Provided entries:
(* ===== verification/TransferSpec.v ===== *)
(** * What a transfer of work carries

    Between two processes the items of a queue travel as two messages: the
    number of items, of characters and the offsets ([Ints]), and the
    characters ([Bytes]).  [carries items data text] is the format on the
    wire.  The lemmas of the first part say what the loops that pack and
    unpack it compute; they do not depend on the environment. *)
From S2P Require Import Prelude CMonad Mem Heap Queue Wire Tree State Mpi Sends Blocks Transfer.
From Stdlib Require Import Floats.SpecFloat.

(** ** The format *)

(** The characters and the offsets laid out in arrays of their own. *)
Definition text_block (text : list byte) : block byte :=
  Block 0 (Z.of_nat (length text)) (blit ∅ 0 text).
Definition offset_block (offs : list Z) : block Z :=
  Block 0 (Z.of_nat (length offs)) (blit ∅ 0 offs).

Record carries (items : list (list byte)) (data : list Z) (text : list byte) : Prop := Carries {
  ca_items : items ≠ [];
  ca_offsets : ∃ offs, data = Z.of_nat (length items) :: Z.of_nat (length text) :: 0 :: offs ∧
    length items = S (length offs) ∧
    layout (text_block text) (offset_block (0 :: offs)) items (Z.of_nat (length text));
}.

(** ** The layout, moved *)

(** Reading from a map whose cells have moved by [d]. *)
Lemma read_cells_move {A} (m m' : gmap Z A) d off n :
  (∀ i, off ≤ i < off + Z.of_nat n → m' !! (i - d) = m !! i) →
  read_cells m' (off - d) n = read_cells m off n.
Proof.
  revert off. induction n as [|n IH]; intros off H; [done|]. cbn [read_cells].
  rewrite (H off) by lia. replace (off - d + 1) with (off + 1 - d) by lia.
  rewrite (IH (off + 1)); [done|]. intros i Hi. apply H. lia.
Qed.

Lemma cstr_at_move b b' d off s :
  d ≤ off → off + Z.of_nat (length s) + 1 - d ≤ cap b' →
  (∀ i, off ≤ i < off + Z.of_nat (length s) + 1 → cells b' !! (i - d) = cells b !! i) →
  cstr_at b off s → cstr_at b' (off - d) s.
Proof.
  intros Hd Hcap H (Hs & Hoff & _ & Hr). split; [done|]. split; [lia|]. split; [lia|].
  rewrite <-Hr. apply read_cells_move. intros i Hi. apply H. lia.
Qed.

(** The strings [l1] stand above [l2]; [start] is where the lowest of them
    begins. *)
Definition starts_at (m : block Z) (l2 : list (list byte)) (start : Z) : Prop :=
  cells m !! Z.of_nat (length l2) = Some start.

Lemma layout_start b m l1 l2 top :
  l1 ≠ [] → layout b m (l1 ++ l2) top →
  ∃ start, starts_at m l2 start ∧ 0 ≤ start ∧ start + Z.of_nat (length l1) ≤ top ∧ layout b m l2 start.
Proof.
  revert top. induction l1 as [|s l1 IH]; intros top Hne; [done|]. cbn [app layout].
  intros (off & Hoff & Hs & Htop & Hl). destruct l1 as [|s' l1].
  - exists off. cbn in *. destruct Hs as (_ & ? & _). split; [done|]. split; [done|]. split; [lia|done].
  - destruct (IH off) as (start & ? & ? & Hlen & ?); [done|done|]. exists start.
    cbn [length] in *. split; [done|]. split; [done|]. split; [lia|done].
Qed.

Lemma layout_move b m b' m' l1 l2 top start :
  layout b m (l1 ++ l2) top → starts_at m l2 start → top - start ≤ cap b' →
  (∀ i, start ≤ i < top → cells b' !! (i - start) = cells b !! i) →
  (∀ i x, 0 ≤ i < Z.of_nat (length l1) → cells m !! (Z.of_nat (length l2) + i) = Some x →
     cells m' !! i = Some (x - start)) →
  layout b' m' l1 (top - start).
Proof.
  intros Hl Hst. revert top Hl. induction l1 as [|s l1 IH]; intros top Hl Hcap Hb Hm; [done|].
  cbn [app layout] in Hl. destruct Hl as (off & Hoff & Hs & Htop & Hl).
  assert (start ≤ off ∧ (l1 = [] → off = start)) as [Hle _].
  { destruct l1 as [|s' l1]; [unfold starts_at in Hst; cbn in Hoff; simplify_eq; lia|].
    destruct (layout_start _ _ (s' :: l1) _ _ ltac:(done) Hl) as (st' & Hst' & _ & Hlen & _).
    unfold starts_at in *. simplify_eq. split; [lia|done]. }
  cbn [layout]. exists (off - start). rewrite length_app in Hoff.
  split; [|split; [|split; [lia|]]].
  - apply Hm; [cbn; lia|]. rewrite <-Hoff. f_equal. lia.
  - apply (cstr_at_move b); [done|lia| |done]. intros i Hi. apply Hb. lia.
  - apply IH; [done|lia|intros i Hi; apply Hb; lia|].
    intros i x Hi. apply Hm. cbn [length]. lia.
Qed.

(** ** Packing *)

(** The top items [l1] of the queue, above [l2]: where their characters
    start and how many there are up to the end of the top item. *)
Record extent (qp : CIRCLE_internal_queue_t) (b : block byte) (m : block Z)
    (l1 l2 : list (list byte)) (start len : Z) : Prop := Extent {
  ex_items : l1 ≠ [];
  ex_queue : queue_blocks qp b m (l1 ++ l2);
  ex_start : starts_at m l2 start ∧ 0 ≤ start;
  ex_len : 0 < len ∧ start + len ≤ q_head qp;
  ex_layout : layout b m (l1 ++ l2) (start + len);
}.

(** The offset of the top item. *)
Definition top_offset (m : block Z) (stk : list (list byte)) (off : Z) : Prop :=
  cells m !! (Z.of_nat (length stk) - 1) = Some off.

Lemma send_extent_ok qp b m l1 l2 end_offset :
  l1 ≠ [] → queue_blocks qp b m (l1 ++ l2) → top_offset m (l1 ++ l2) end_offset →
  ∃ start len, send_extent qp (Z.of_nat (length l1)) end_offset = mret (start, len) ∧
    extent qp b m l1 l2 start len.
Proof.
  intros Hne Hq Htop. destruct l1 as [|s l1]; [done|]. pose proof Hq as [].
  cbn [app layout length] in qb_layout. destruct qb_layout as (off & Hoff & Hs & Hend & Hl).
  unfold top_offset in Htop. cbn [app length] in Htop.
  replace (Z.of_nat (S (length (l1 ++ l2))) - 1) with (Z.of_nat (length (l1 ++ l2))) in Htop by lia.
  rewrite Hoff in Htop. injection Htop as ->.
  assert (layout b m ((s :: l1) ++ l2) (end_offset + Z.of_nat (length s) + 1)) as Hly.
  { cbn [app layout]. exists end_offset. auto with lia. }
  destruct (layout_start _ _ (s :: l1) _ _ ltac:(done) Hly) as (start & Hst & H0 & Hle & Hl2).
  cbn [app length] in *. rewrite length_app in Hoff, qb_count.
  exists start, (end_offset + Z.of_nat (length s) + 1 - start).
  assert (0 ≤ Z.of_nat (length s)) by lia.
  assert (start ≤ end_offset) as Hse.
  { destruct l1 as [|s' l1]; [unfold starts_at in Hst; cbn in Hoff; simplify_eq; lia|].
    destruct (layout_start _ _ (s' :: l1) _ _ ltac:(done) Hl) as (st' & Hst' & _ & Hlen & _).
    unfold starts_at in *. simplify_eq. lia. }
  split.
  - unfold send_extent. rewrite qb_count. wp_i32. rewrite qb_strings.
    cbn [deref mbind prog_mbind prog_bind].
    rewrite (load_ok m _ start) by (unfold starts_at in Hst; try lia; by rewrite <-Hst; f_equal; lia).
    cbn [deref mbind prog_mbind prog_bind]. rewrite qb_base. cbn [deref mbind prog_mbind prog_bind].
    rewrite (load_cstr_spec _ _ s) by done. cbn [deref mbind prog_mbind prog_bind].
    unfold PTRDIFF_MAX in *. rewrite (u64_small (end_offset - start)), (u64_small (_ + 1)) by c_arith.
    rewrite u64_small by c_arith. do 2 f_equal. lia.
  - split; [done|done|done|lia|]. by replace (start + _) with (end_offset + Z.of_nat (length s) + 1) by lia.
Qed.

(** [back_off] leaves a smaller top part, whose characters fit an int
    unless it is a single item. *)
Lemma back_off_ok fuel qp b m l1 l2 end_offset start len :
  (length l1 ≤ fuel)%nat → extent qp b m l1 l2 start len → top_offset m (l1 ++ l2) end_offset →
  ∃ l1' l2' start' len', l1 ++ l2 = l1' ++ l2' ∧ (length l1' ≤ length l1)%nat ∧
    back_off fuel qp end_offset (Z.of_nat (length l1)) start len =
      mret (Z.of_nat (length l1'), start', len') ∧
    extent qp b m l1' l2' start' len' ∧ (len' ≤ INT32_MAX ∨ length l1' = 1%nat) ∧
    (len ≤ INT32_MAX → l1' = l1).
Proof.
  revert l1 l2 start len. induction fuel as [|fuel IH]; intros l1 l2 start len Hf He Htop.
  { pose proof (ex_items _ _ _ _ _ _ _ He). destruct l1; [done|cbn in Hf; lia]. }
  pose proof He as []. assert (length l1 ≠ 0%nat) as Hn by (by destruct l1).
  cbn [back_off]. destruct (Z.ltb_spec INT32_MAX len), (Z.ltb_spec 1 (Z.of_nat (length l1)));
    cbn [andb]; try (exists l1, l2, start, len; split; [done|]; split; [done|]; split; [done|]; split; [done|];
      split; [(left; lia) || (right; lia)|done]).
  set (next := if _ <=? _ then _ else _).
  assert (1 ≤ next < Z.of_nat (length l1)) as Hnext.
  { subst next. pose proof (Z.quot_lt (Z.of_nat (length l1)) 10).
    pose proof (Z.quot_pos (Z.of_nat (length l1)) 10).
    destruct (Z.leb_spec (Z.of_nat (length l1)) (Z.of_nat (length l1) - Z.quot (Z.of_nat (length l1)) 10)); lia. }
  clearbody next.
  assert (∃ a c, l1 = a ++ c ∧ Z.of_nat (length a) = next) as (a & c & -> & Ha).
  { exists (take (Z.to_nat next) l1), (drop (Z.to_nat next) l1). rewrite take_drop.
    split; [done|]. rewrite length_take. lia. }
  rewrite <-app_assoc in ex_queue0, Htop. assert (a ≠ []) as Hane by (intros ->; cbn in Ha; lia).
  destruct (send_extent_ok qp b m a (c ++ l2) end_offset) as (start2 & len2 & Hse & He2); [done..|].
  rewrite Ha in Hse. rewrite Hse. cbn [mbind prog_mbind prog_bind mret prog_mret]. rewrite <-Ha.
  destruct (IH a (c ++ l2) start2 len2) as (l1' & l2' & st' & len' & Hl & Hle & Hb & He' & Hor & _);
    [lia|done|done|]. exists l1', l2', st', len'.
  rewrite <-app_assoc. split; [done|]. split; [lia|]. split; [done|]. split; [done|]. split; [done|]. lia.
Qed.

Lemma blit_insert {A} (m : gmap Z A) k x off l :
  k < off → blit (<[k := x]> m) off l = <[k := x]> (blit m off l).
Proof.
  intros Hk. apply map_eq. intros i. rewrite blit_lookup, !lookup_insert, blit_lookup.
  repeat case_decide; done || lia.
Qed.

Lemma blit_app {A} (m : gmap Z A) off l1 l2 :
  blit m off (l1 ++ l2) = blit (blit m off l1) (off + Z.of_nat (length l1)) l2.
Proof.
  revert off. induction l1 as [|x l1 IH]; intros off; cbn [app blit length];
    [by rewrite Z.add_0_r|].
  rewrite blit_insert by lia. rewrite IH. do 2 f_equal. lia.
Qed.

Work to be completed:
Your answer must be a single number: the count of lines in the records that include "format".

Written response:
2